次いで、本発明者らは、単一の腫瘍試料中で、ClonScore及びPyCloneにより作成されたCCF推定値を、複数の試料にわたり作成された推定値に対して比較した。本発明者らは、単一試料中の、ClonScoreの推定値が、Hao(図20)PyClone(図21)、及びClonScore(図22)により、試料にわたり作成された推定値と、高度に符合することを観察した。PyCloneの、単一試料モードにおける成績は、Hao(図23)、PyClone(図24)、及びClonScore(図25)により、試料にわたり作成された推定値と、驚くほどに符合しなかった。
単一試料中のClonScore結果と、試料にわたるCCF推定値との符合にもかかわらず、交差試料結果は、必ずしも、真のCCF値ではない。

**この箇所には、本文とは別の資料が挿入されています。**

(** A name that the nodes do not define may be defined before them. *)
Lemma eval_insert load ns (e e' : env) x w :
  foldM (eval_node load) e ns = Ok e' -> e !! x = None -> x ∉ map node_id ns ->
  foldM (eval_node load) (<[x := w]> e) ns = Ok (<[x := w]> e') /\ e' !! x = None.
Proof.
  revert e. induction ns as [|n ns IH]; intros e H Hx Hn; cbn [foldM] in *; [by apply Ok_inj in H as <-|].
  cbn [map] in Hn. apply not_elem_of_cons in Hn as [Hne Hn]. unfold eval_node at 1 in H. unfold eval_node at 1.
  destruct (eval_word load e n) as [v|] eqn:Hv; [|discriminate H]. cbn [bind] in H.
  rewrite (eval_word_mono _ _ _ _ _ (insert_subseteq e x w Hx) Hv). cbn [bind]. rewrite insert_insert_ne by congruence.
  apply IH; [done|by rewrite lookup_insert_ne|done].
Qed.

(** ** The block under construction *)

Section block.
Context (stages : list (string * array_stage)) (renamed : names_map) (V V' : planes) (shape : Z * Z) (Hshape : shape_ok shape).
(** [V] has the values of the scalar passes, [V'] those of the passes already
    combined; a renamed pass keeps its value. *)
Definition renaming : Prop := forall ref id, renamed !! ref = Some id -> exists g, V !! ref = Some g /\ V' !! id = Some g.
Context (Hren : renaming).

(** The load of a block's view: a word of an operand at the cell. *)
Definition block_load (ops : list grid) (rc : Z * Z) (view : string) : res Z :=
  let word i := let* g := py_index ops i in py_index (gr_words g) (rc.1 * gr_columns g + rc.2) in
  if String.eqb view "v0" then word 0 else if String.eqb view "v1" then word 1 else Err KeyError.

Definition block_eval (b : blocker) (ops : list grid) (rc : Z * Z) : res env := foldM (eval_node (block_load ops rc)) ∅ (bk_prefix b ++ bk_nodes b).

(** The name has the grid's word at every cell. *)
Definition held (b : blocker) (ops : list grid) (name : string) (g : grid) : Prop :=
  forall rc E, rc ∈ cells shape -> block_eval b ops rc = Ok E -> exists w, at_cell g rc w /\ E !! name = Some w.

Definition input_name (i : Z) : string := "e" +:+ pretty i.
Definition pass_name (i : Z) : string := "n" +:+ pretty i.

Record binv (b : blocker) (k : Z) (ops : list grid) : Prop := {
  bi_size : 0 <= k;
  bi_inputs : traverse (spec_grid stages V' shape) (bk_inputs b) = Ok ops;
  bi_two : (length (bk_inputs b) <= 2)%nat;
  bi_grids : Forall (fun g => grid_ok g /\ dims shape g) ops;
  bi_prefix : forall n, n ∈ bk_prefix b -> exists i, n = NLoad (input_name i) (view_of i) /\ 0 <= i < Z.of_nat (length ops);
  bi_loads : forall id v, NLoad id v ∈ bk_nodes b -> exists i, v = view_of i /\ 0 <= i < Z.of_nat (length ops);
  bi_ids : map node_id (bk_nodes b) = map pass_name (zseq k);
  bi_eval : forall rc, rc ∈ cells shape -> exists E, block_eval b ops rc = Ok E;
  bi_refs : forall ref name, bk_refs b !! ref = Some name -> name ∈ map node_id (bk_nodes b) /\ exists g, V !! ref = Some g /\ held b ops name g;
  bi_held : forall i g, NLoad (input_name i) (view_of i) ∈ bk_prefix b -> ops !! Z.to_nat i = Some g -> held b ops (input_name i) g;
}.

したがって、本発明者らは、ClonScoreが、クローン性である可能性が高いSNVを、サブクローン性である可能性が高いSNVから識別するのかどうかを点検することにより、ClonScoreの成績を査定した。本発明者らが、SNVの、「真の」クローン性状態を規定した方式は、それが、空間的に隔てられた腫瘍試料4例全てにおいて判定されており、4例の腫瘍試料の全てにおいて、90%を超える交差試料のCCF推定値(交差試料ClonScore)を有することによった。予測クローン性SNVは、単一試料によるClonScoreが、>95%のCCFを割り当てた、クローン性SNVであると決定することにより、本発明者らは、単一の腫瘍試料に由来する、クローン性状態の予測における、0.91の感度及び0.89の特異度を観察した。全データセットにわたる結果についての、表1(Table 1)を参照されたい。
本開示は、その精神又は不可欠の特徴から逸脱しない限りにおいて、他の具体的な形態でも具体化することができる。したがって、記載された実施形態は、全ての点で、例示的なものであり、制限的なものではないと考えられる。こうして、本開示の範囲は、前出の記載ではなく、付属の特許請求の範囲により指し示される。特許請求の範囲と同等な意味及び範囲の中に納まる全ての変化は、それらの範囲内にあると考えられる。